Repassamos o caminho em nossas cabeças, e torturamos nossas mentes com perguntas iniciadas por
"E se...".
Perguntas para as quais não existe resposta;
Tudo o que teremos é a elaboração de sonhos, fantasias, de uma realidade que poderia ter sido e não foi.
No fim, muitas vezes chegamos a deprimente conclusão do arrependimento.
Da vontade de voltar atrás e fazer diferente, pois o resultado nunca será o bastante para o nosso insaciável perfeccionismo.
Mas a verdade é que tudo é relativo: Depende.
A verdade é que não existe nenhuma verdade, justiça...
Não existe Bem e mal, certo ou errado, Deus ou Demônio.
Não existe experiência que, de uma certa forma, não valha a pena ser vivida. E tudo o que vivemos, tudo pelo que passamos, o que vemos, falamos, sentimos, nos trouxe para o lugar aonde nos encontramos nesse exato momento. Construiu quem somos, o que pensamos e como agimos.
Não podemos avaliar situações isoladas, nós somos o contexto.
Se as decisões outrora tomadas, hoje são vistas como erros, no passado era o que podia ser feito.
"Tudo vale a pena se a alma não é pequena" - Fernando Pessoa
Dói crescer, dói viver.
Entrar em confronto com um mundo tão hostil e não pirar é sem duvida o maior dos desafios.
E no fim, quando voltamos, nessa louca busca mental, quando voltamos nos nossos caminhos, estradas, viagens... quando voltamos mentalmente nossas vidas como uma fita cassete, vemos que tanto do que antes era valoroso e apreciado, hoje não passa de um belo nada. E nos perguntamos, enfim, o que então, pode completar esse vazio tão presente, que nos consome a cada dia... e a resposta é aquela que tememos e tentamos fugir:
O vazio é inevitável... nos compõe.
é inútil tentar se completar com pessoas,drogas, religiões...
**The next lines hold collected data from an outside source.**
Lemma ToolUseStart_shape (data : value) :
  ToolUseStart data ->
  exists d cb, data = VObj d /\ obj_get d "content_block" = VObj cb
               /\ truthy (obj_get cb "name") = true.
Proof.
  intros (Hty & Hcb & Hname).
  destruct data as [| | | | | |d|]; try discriminate. simpl in *.
  destruct (obj_get d "content_block") as [| | | | | |cb|] eqn:Hd;
    try discriminate.
  now exists d, cb.
Qed.

(** C8: the five cases of the line rewrite. *)
Theorem transformSSELine_cases (line : string) :
  (prefix "data:" line = false -> transformSSELine line = line)
  /\ (payload line = "[DONE]" -> transformSSELine line = line)
  /\ (JSON_parse (payload line) = None -> transformSSELine line = line)
  /\ (forall data,
         JSON_parse (payload line) = Some data -> ~ ToolUseStart data ->
         transformSSELine line = line)
  /\ (forall data,
         prefix "data:" line = true ->
         payload line <> "" -> payload line <> "[DONE]" ->
         JSON_parse (payload line) = Some data -> ToolUseStart data ->
         exists d cb,
           data = VObj d /\ obj_get d "content_block" = VObj cb
           /\ transformSSELine line
              = "data: " ++
                JSON_stringify
                  (VObj (obj_set d "content_block"
                           (VObj (obj_set cb "name"
                                    (mapName (obj_get cb "name"))))))).
Proof.
  unfold transformSSELine, payload. repeat apply conj.
  - now intros ->.
  - intros ->. destruct (prefix "data:" line); reflexivity.
  - intros ->. destruct (prefix "data:" line); simpl; [|reflexivity].
    now destruct (_ || _).
  - intros data -> Hnot. destruct (prefix "data:" line); simpl; [|reflexivity].
    destruct (_ || _); [reflexivity|].
    destruct (is_tool_use_start data) as [[]|] eqn:Hs; try reflexivity.
    now apply is_tool_use_start_spec in Hs.
  - intros data Hpre Hne Hdone Hparse Hstart. rewrite Hpre. cbn [negb].
    destruct (String.eqb_spec (trim (slice 5 line)) ""); [contradiction|].
    destruct (String.eqb_spec (trim (slice 5 line)) "[DONE]"); [contradiction|].
    cbn [orb]. rewrite Hparse.
    destruct (ToolUseStart_shape data Hstart) as (d & cb & -> & Hcb & Hn).
    exists d, cb. repeat split; [exact Hcb|].
    apply is_tool_use_start_spec in Hstart. rewrite Hstart.
    unfold rename_content_block, get_opt. rewrite Hcb.
    now rewrite (mapName_truthy _ Hn).
Qed.


(** ** The system prompt *)

Lemma filterM_typed_segments (segments : list value) :
  Forall typed_segment segments ->
  exists kept,
    filterM is_text_segment segments = Some kept
    /\ Forall (fun s => exists t, get_opt s "text" = VStr t) kept.
Proof.
  induction 1 as [|seg segments (o & -> & Htext) _ (kept & Hk & Hall)].
  - exists []. split; [reflexivity | constructor].
  - cbn [filterM]. unfold is_text_segment at 1. cbn [get_prop get_opt bind].
    rewrite Hk. cbn [bind].
    destruct (is_str (obj_get o "type") "text" && truthy (obj_get o "text"))
      eqn:Hkeep.
    + exists (VObj o :: kept). split; [reflexivity|]. constructor; [|exact Hall].
      apply andb_prop in Hkeep. destruct Hkeep as [_ Ht].
      destruct Htext as [Hu|[t Ht']]; [now rewrite Hu in Ht | now exists t].
    + now exists kept.
Qed.

Lemma join_texts (sep : string) (kept : list value) :
  Forall (fun s => exists t, get_opt s "text" = VStr t) kept ->
  exists joined, join sep (map (fun s => get_opt s "text") kept) = Some joined.
Proof.
  intros Hall. unfold join.
  assert (H : exists strs,
             mapM join_item (map (fun s => get_opt s "text") kept) = Some strs).
  { induction Hall as [|seg kept (t & Ht) _ (strs & Hs)].
    - now exists [].
    - cbn [map mapM]. rewrite Ht. cbn [join_item bind]. rewrite Hs.
      now exists (t :: strs). }
  destruct H as (strs & ->). now eexists.
Qed.

Lemma clientSystem_of_returns (body : obj) :
  system_shape (obj_get body "system") ->
  exists cs, clientSystem_of body = Some cs.
Proof.
  unfold clientSystem_of.
  intros [->|[(s & ->)|(segments & -> & Hseg)]].
  - now eexists.
  - destruct (truthy (VStr s)); now eexists.
  - cbn [truthy].
    destruct (filterM_typed_segments segments Hseg) as (kept & -> & Hall).
    cbn [bind].
    destruct (join_texts (LF ++ LF) kept Hall) as (joined & Hj).
    destruct (map (fun s => get_opt s "text") kept) eqn:Hm; [now eexists|].
    rewrite Hj. now eexists.
Qed.

Lemma findIndex_user_returns (messages : list value) :
  Forall is_object messages -> exists idx, findIndex_user messages = Some idx.
Proof.
  induction 1 as [|m messages (o & ->) _ (idx & Hi)]; [now eexists|].
  cbn [findIndex_user get_prop bind].
  destruct (is_str (obj_get o "role") "user"); [now eexists|].
  rewrite Hi. now eexists.
Qed.



Lemma update_nth_middle {A : Type} (f : A -> A) (before after : list A) (x : A) :
  update_nth (List.length before) f (before ++ x :: after)%list
  = (before ++ f x :: after)%list.
Proof. induction before; simpl; [reflexivity | now f_equal]. Qed.

Lemma system_then_messages (body : obj) :
  obj_get (obj_set body "system" CLAUDE_CODE_SYSTEM) "messages"
  = obj_get body "messages".
Proof. apply obj_get_set_other. discriminate. Qed.

Lemma injectSystemPrompt_overwrites (body body' : obj) :
  injectSystemPrompt body = Some body' ->
  obj_get body' "system" = CLAUDE_CODE_SYSTEM.
Proof.
  unfold injectSystemPrompt.
  destruct (clientSystem_of body) as [cs|]; [cbn [bind] | discriminate].
  assert (Hsys : forall x,
             obj_get (obj_set (obj_set body "system" CLAUDE_CODE_SYSTEM)
                              "messages" x) "system" = CLAUDE_CODE_SYSTEM).
  { intros x. rewrite obj_get_set_other by discriminate.
    apply obj_get_set_same. }
  pose proof (obj_get_set_same body "system" CLAUDE_CODE_SYSTEM) as Hsame.
  destruct cs; try (intros [= <-]; exact Hsame).
  destruct (obj_get _ "messages"); try (intros [= <-]; exact Hsame).
  destruct (truthy (VStr s)); [|intros [= <-]; exact Hsame].
  destruct (findIndex_user items) as [[i|]|]; cbn [bind];
    [intros [= <-]; apply Hsys | intros [= <-]; exact Hsame | discriminate].
Qed.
Pois no fim, a frustração do não conseguir se torna um fardo insuportável de se carregar.
Teríamos que entender essa condição humana, e parar de querer tanto mais do que precisamos... Começarmos realmente a ver o valor das relações, das pessoas... O valor da vida!
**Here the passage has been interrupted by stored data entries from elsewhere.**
Lemma X10_strftime_strptime_round_trip_witness :
  exists text,
    strftime (mkdatetime 2026 11 4 7 5 9 123456) "%H:%M:%S" = Some text /\
    spec_parses text = true /\
    strptime text "%H:%M:%S" = inr (mkdatetime 1900 1 1 7 5 9 0).
Proof.
  apply (@X10_strftime_strptime_round_trip (mkdatetime 2026 11 4 7 5 9 123456)).
  unfold valid_time. cbn. lia.
Defined.

(* ===================================================================== *)
(** ** timestamp and timestamp_soon *)
(* ===================================================================== *)

Lemma hms_of_second_of_day tod :
  (0 <= tod < 86400)%Z ->
  (0 <= tod / 3600 <= 23 /\ 0 <= tod mod 3600 / 60 <= 59 /\
   0 <= tod mod 3600 mod 60 <= 59 /\
   tod / 3600 * 3600 + tod mod 3600 / 60 * 60 + tod mod 3600 mod 60 = tod)%Z.
Proof. intros H. Z.div_mod_to_equations. lia. Qed.

(** The text of [timestamp]: the time of day [sec] seconds after [now],
    modulo one day. *)
Lemma timestamp_text g now sec text :
  CONFIG_TIMESTAMP_FMT g = "%H:%M:%S" ->
  valid_time now ->
  timestamp g now sec = Some text ->
  text = string_of_list_ascii
           (pad2 ((second_of_day now + sec) mod 86400 / 3600)
            ++ ":"%char :: pad2 ((second_of_day now + sec) mod 86400 mod 3600 / 60)
            ++ ":"%char :: pad2 ((second_of_day now + sec) mod 86400 mod 3600 mod 60)).
Proof.
  intros Hfmt (Hh & Hm & Hs & Hu). unfold timestamp, timedelta_new.
  rewrite Hfmt.
  change (0 / 1000000)%Z with 0%Z. change (0 mod 1000000)%Z with 0%Z.
  rewrite Z.add_0_r, Z.add_0_l.
  destruct (Z.abs (sec / 86400) <=? 999999999)%Z; [|discriminate].
  unfold datetime_add, timedelta_new.
  cbn [td_days td_seconds td_microseconds].
  rewrite Z.add_0_r. rewrite (Z.div_small (microsecond now)) by lia.
  rewrite Z.add_0_r.
  rewrite Zplus_mod_idemp_r.
  destruct (Z.abs _ <=? 999999999)%Z; [|discriminate].
  cbn [td_days td_seconds td_microseconds].
  destruct (_ && _); [|discriminate].
  destruct (ord2ymd _) as [[y mo] dd].
  rewrite strftime_TIMESTAMP_FMT. cbn [hour minute second].
  intros H. inversion H. reflexivity.
Qed.

(** [timestamp] returns when the date of the sum is in the years
    1..9999. *)
Lemma timestamp_returns g now sec :
  CONFIG_TIMESTAMP_FMT g = "%H:%M:%S" ->
  valid_time now ->
  (0 < toordinal now + (second_of_day now + sec) / 86400 <= MAXORDINAL)%Z ->
  (Z.abs (sec / 86400) <= 999999999)%Z ->
  exists text, timestamp g now sec = Some text.
Proof.
  intros Hfmt (Hh & Hm & Hs & Hu) Hd Ha. unfold timestamp, timedelta_new.
  rewrite Hfmt.
  change (0 / 1000000)%Z with 0%Z. change (0 mod 1000000)%Z with 0%Z.
  rewrite Z.add_0_r, Z.add_0_l.
  apply Z.leb_le in Ha. rewrite Ha.
  unfold datetime_add, timedelta_new.
  cbn [td_days td_seconds td_microseconds].
  rewrite Z.add_0_r. rewrite (Z.div_small (microsecond now)) by lia.
  rewrite Z.add_0_r.
  assert (D : (toordinal now + sec / 86400
               + (hour now * 3600 + minute now * 60 + second now + sec mod 86400) / 86400
               = toordinal now + (second_of_day now + sec) / 86400)%Z).
  { unfold second_of_day. Z.div_mod_to_equations. lia. }
  rewrite D.
  assert (A : (Z.abs (toordinal now + (second_of_day now + sec) / 86400)
               <=? 999999999)%Z = true)
    by (apply Z.leb_le; unfold MAXORDINAL in Hd; lia).
  rewrite A. cbn [td_days td_seconds td_microseconds].
  assert (B : ((0 <? toordinal now + (second_of_day now + sec) / 86400)
               && (toordinal now + (second_of_day now + sec) / 86400 <=? MAXORDINAL))%Z
              = true)
    by (apply andb_true_iff; split; [apply Z.ltb_lt|apply Z.leb_le]; lia).
  rewrite B. destruct (ord2ymd _) as [[y mo] dd].
  rewrite strftime_TIMESTAMP_FMT. eauto.
Qed.

(** X11: when the date of [now] plus [sec] seconds is within the years
    1..9999, [timestamp(sec)] returns a text in the two-digit format
    HH:MM:SS which [strptime] reads as the time of day [sec] seconds
    after [now], modulo one day and without the microseconds of [now]. *)
Theorem X11_timestamp_is_well_formed g now sec :
  CONFIG_TIMESTAMP_FMT g = "%H:%M:%S" ->
  valid_time now ->
  (0 < toordinal now + (second_of_day now + sec) / 86400 <= MAXORDINAL)%Z ->
  (Z.abs (sec / 86400) <= 999999999)%Z ->
  exists text dt,
    timestamp g now sec = Some text /\
    spec_parses text = true /\
    strptime text (CONFIG_TIMESTAMP_FMT g) = inr dt /\
    second_of_day dt = ((second_of_day now + sec) mod 86400)%Z /\
    microsecond dt = 0%Z.
Proof.
  intros Hfmt Hv Hd Ha.
  destruct (timestamp_returns g sec Hfmt Hv Hd Ha) as [text Ht].
  pose proof (timestamp_text g sec Hfmt Hv Ht) as E.
  set (tod := ((second_of_day now + sec) mod 86400)%Z) in *.
  assert (R : (0 <= tod < 86400)%Z) by (apply Z.mod_pos_bound; lia).
  destruct (hms_of_second_of_day R) as (Bh & Bm & Bs & Sum).
  exists text. eexists. split; [exact Ht|]. rewrite E, Hfmt. split.
  - now apply spec_parses_pad2.
  - split; [now apply strptime_pad2|]. split; [exact Sum|reflexivity].
Qed.

Lemma X11_timestamp_is_well_formed_witness :
  exists text dt,
    timestamp module_load (mkdatetime 2026 11 4 23 59 57 250000) 5 = Some text /\
    spec_parses text = true /\
    strptime text (CONFIG_TIMESTAMP_FMT module_load) = inr dt /\
    second_of_day dt
    = ((second_of_day (mkdatetime 2026 11 4 23 59 57 250000) + 5) mod 86400)%Z /\
    microsecond dt = 0%Z.
Proof.
  apply (@X11_timestamp_is_well_formed module_load
           (mkdatetime 2026 11 4 23 59 57 250000) 5).
  - reflexivity.
  - unfold valid_time. cbn. lia.
  - vm_compute. split; [reflexivity|discriminate].
  - vm_compute. discriminate.
Defined.

(** [start] on one entry that parses. *)
Lemma start_single_entry g w text dt :
  parse_timestring g w 0 text = inr dt ->
  (time_lt (dt_time dt) (dt_time (now_at w 0)) = true ->
   start g w [text] = (inr (0, 1, 0)%Z, [])) /\
  (time_lt (dt_time dt) (dt_time (now_at w 0)) = false ->
   exists e, fst (start g w [text]) = inr (1, 0, e)%Z).
Proof.
  intros Hp. destruct (start_returns g w [text]) as (st & E & R).
  cbn [intake_loop] in E. rewrite intake_step_classify, Hp in E.
  split; intros Hl; rewrite Hl in E; inversion E as [E']; rewrite R, <- E'.
  - reflexivity.
  - destruct (launch_fields g intake_init dt) as (L1 & L2 & _).
    rewrite L1, L2. cbn [fst intake_init passes skips]. eauto.
Qed.

(** The entry printed by [timestamp], read back at intake. *)
Lemma timestamp_entry g w now sec text :
  CONFIG_TIMESTAMP_FMT g = "%H:%M:%S" ->
  valid_time now ->
  timestamp g now sec = Some text ->
  exists dt,
    parse_timestring g w 0 text = inr dt /\
    (0 <= t_minute (dt_time dt) <= 59 /\ 0 <= t_second (dt_time dt) <= 59 /\
     0 <= t_microsecond (dt_time dt) <= 999999)%Z /\
    ((t_hour (dt_time dt) * 3600 + t_minute (dt_time dt) * 60
      + t_second (dt_time dt)) * 1000000 + t_microsecond (dt_time dt)
     = (second_of_day now + sec) mod 86400 * 1000000)%Z.
Proof.
  intros Hfmt Hv Ht. pose proof (timestamp_text g sec Hfmt Hv Ht) as E.
  set (tod := ((second_of_day now + sec) mod 86400)%Z) in *.
  assert (R : (0 <= tod < 86400)%Z) by (apply Z.mod_pos_bound; lia).
  destruct (hms_of_second_of_day R) as (Bh & Bm & Bs & Sum).
  unfold parse_timestring. rewrite Hfmt, E, strptime_pad2 by assumption.
  eexists. split; [reflexivity|]. cbn. split; lia.
Qed.

Lemma timestamp_entry_launched g w now sec :
  CONFIG_TIMESTAMP_FMT g = "%H:%M:%S" ->
  valid_time now ->
  now_at w 0 = now ->
  (0 < toordinal now <= MAXORDINAL)%Z ->
  (0 <= sec)%Z ->
  (second_of_day now + sec < 86400)%Z ->
  (1 <= sec \/ microsecond now = 0)%Z ->
  exists text e,
    timestamp g now sec = Some text /\
    fst (start g w [text]) = inr (1, 0, e)%Z.
Proof.
  intros Hfmt Hv Hn Hd H0 Hday Hsec.
  pose proof Hv as (Hh & Hm & Hs & Hu).
  assert (T : (0 <= second_of_day now)%Z) by (unfold second_of_day; lia).
  destruct (@timestamp_returns g now sec Hfmt Hv) as [text Ht].
  { rewrite Z.div_small by lia. lia. }
  { rewrite Z.div_small by lia. cbn. lia. }
  destruct (@timestamp_entry g w now sec text Hfmt Hv Ht) as (dt & Hp & Hr & Hsum).
  rewrite Z.mod_small in Hsum by lia.
  destruct (start_single_entry g w text Hp) as [_ L].
  destruct L as [e He]; [|eauto].
  destruct (time_lt (dt_time dt) (dt_time (now_at w 0))) eqn:Lt; [|reflexivity].
  apply time_lt_linear in Lt; [|exact Hr|rewrite Hn; cbn; auto].
  rewrite Hn in Lt. unfold second_of_day, dt_time in *.
  cbn [t_hour t_minute t_second t_microsecond] in *. lia.
Qed.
Entender que cada um tem sua Própria historia, entender que ninguém vai te conhecer como você se conhece, que não é por sermos seres solitários em nosso existir que a solidão deva estar presente em nosso viver.
Aceitar o fim,
Aceitar a morte, a falta.
Aceitar os limites do corpo e entender o infinito do mundo... o eterno reciclo de tudo.